## Task directions
Beginning with the very first line, please reproduce the entries exactly through the line containing "(is_ok (queue_policy_update sha256".

Collected data entries:
(** The digest the owner signs for a policy change is the one the program
    recomputes: from the same live accounts, the program's independent merge of
    the arguments with the policy never ends in a digest mismatch, whichever
    fields change and whether hashes are armed or not. *)
Theorem policy_update_digest_matches (sha256 : list Z → list Z) (live : PolicyAccount) (v : VaultAccount)
    (owner vault cosignSession : string) (c : PolicyChanges) (a : QueuePolicyUpdateArgs)
    (protected : string → bool) (closed frozen : bool) :
  policy_update_args sha256 (Ok live) (Ok v) owner vault c cosignSession = Ok a →
  queue_policy_update sha256 protected closed frozen live v a ≠ Throw "PolicyPreviewMismatch" ∧
  (is_ok (queue_policy_update sha256 protected closed frozen live v a) = true ↔
   closed = false ∧ frozen = false ∧ 0 < pa_timelockDuration live ∧ is_ok (check_update_limits protected a) = true ∧
   is_ok (check_caps_alignment a live) = true ∧ is_ok (check_cosign a live) = true).
Proof.
  intros (live' & v' & mode & timelock & arg & hashes & disarms & agentSet & b & [= <-] & [= <-] & _ & Harm & _ &
          Hset & Hb & ->)%policy_update_args_Ok.
  apply arm_hashes_agree in Harm. set (a := update_args _ _ _ _ _ _ _ _).
  assert (He : effective_fields a live v agentSet = merged_fields c live v mode timelock hashes agentSet)
    by (rewrite Harm; reflexivity).
  unfold queue_policy_update. rewrite Hset. cbn [mbind result_bind]. rewrite He, Hb. cbn [mbind result_bind].
  change (qp_newPolicyPreviewDigest a) with (sha256 b). rewrite bool_decide_true by done.
  cbn [negb throw_if]. split.
  - destruct closed, frozen; [done..|]. destruct (_ <=? 0); [done|]. cbn [negb throw_if mbind result_bind].
    pose proof (limits_not_mismatch protected a). pose proof (alignment_not_mismatch a live).
    pose proof (cosign_not_mismatch a live).
    destruct (check_update_limits protected a), (check_caps_alignment a live), (check_cosign a live);
      simpl; congruence.
  - destruct closed, frozen; [naive_solver..|]. destruct (Z.leb_spec (pa_timelockDuration live) 0) as [Ht|Ht];
      cbn [negb throw_if mbind result_bind is_ok]; [split; [done | lia]|].
    by destruct (check_update_limits protected a), (check_caps_alignment a live), (check_cosign a live);
      naive_solver.
Qed.

(** ** Arming build hashes *)

(** What an update asks for the protocol at an index. *)
Definition asked (protos : list string) (entries : list (string * hash_change)) (i : nat) : option hash_change :=
  p ← protos !! i; jm_get p entries.

Definition armed_value (ch : hash_change) : list Z := match ch with Disarm => NO_HASH | Arm h => h end.

Lemma arm_one_spec protos k ch seeded d seeded' d' :
  arm_one protos (k, ch) (seeded, d) = Ok (seeded', d') → (length protos ≤ length seeded)%nat →
  ∃ slot old, protos !! slot = Some k ∧ seeded !! slot = Some old ∧
    seeded' = <[slot := armed_value ch]> seeded ∧
    d' = d || match ch with Disarm => negb (isAllZero old) | Arm _ => false end.
Proof.
  unfold arm_one. cbn [fst snd]. destruct (list_find _ protos) as [[slot q]|] eqn:Ef; [|done].
  apply list_find_Some in Ef as (Hp & -> & _). intros H Hl.
  assert (Hlt : (slot < length seeded)%nat) by (apply lookup_lt_Some in Hp; lia).
  destruct (lookup_lt_is_Some_2 seeded slot Hlt) as [old Hold]. exists slot, old.
  assert (Hset : ∀ v, set_slot seeded slot v = <[slot := v]> seeded)
    by (intros v; unfold set_slot; by rewrite bool_decide_true).
  destruct ch as [|h].
  - rewrite Hold, Hset in H. by injection H as <- <-.
  - inv_ok. by rewrite Hset, orb_false_r.
Qed.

## Response to the exercise
(** The digest the owner signs for a policy change is the one the program
    recomputes: from the same live accounts, the program's independent merge of
    the arguments with the policy never ends in a digest mismatch, whichever
    fields change and whether hashes are armed or not. *)
Theorem policy_update_digest_matches (sha256 : list Z → list Z) (live : PolicyAccount) (v : VaultAccount)
    (owner vault cosignSession : string) (c : PolicyChanges) (a : QueuePolicyUpdateArgs)
    (protected : string → bool) (closed frozen : bool) :
  policy_update_args sha256 (Ok live) (Ok v) owner vault c cosignSession = Ok a →
  queue_policy_update sha256 protected closed frozen live v a ≠ Throw "PolicyPreviewMismatch" ∧
  (is_ok (queue_policy_update sha256 protected closed frozen live v a) = true ↔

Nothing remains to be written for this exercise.